April 15, 2011
HIV-1 RNA concentrations in semen and vaginal secretions can be used as a marker for HIV transmission risk, suggests a new two-year study of serodiscordant heterosexual couples in Africa. The relation was independent of plasma HIV-1 concentrations, noted Dr. Jared Baeten, of the University of Washington-Seattle, and colleagues.
Researchers for years have known of the link between HIV concentration in the blood and the risk of transmission, Baeten said. However, no studies have been large enough to conclusively establish the same for HIV in genital secretions, beyond a working hypothesis, he said.
In the prospective study, Baeten and colleagues followed 2,521 serodiscordant heterosexual couples from seven African countries, assessing genital HIV-1 RNA quantity and transmission risk for up to two years. Couples received HIV prevention counseling, and viral sequence analysis was used to confirm subsequent HIV transmissions.
The researchers tested endocervical samples from 1,805 women, including 46 women who transmitted HIV to their partner, and semen samples from 716 men, including 32 who infected their partner.

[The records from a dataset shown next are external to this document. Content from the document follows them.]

Lemma Find_search b k n :
  wf b -> 0 <= k -> k + Z.of_nat n = numBits b ->
  for_find n k
    (fun i b => t ← Test i b;
       if negb t then (b' ← Mark i b; Ok (inr (i, b'))) else Ok (inl b)) b
  = match first_clear (drop (Z.to_nat k) (abs b)) with
    | None => Ok (inl b)
    | Some m => b' ← Mark (k + Z.of_nat m) b; Ok (inr (k + Z.of_nat m, b'))
    end.
Proof.
  intros Hwf. revert k. induction n as [|n IH]; intros k Hk Hn; simpl.
  - rewrite drop_ge; [done|]. rewrite length_abs. lia.
  - rewrite Test_spec by (done || lia). simpl.
    erewrite (drop_S (abs b)); [|by apply abs_lookup_Z; lia].
    simpl. destruct (bit_at (map b) k) eqn:Hb; simpl.
    + rewrite IH by lia. replace (Z.to_nat (k + 1)) with (S (Z.to_nat k)) by lia.
      destruct (first_clear _) as [m|]; simpl; [|done].
      by replace (k + 1 + Z.of_nat m) with (k + Z.of_nat (S m)) by lia.
    + rewrite Z.add_0_r. destruct (Mark k b); done.
Qed.

(** [Find] returns the first clear number and marks it, or -1 when every
    number is set. *)
Lemma Find_spec b :
  wf b ->
  match first_clear (abs b) with
  | None => Find b = Ok (-1, b)
  | Some n => exists b', Find b = Ok (Z.of_nat n, b') /\ wf b' /\
      numBits b' = numBits b /\ Z.of_nat n < numBits b /\
      abs b' = <[n := true]> (abs b)
  end.
Proof.
  intros Hwf. pose proof (wf_bits b Hwf) as H0. unfold Find.
  rewrite (Find_search b 0) by (done || lia). change (Z.to_nat 0) with O.
  rewrite drop_0. destruct (first_clear (abs b)) as [n|] eqn:Hf; simpl; [|done].
  apply first_clear_Some in Hf as [Hf _]. apply abs_lookup_inv in Hf as [Hlt _].
  rewrite Z.add_0_l.
  destruct (Mark_abs b (Z.of_nat n) Hwf ltac:(lia)) as (b' & -> & Hwf' & Hn & Ha).
  simpl. exists b'. rewrite Nat2Z.id in Ha. done.
Qed.

Lemma abs_take_S b k :
  0 <= k < numBits b ->
  take (Z.to_nat (k + 1)) (abs b) = take (Z.to_nat k) (abs b) ++ [bit_at (map b) k].
Proof.
  intros. replace (Z.to_nat (k + 1)) with (S (Z.to_nat k)) by lia.
  apply take_S_r, abs_lookup_Z. done.
Qed.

"There was a correlation between genital and plasma HIV-1 RNA concentrations," wrote the study authors. Even so, genital HIV-1 RNA independently predicted transmission risk after adjusting for plasma HIV quantity, the study found.
"The relation was linear," Baeten said. "As the amount of HIV in the genital samples went up, the risk of transmission went up. And this was true for transmission from women to men and men to women."
Most HIV infections globally are sexually acquired, so researchers looking for a way to reduce transmission might look to genital tract HIV levels as potentially the best marker for risk, Baeten said. "Researchers can test interventions that reduce the genital HIV levels and understand that those would have a substantial effect in preventing HIV transmission risk," he said.
The study, "Genital HIV-1 RNA Predicts Risk of Heterosexual HIV-1 Transmission," was published in Science Translational Medicine (2011;3(77):77ra29).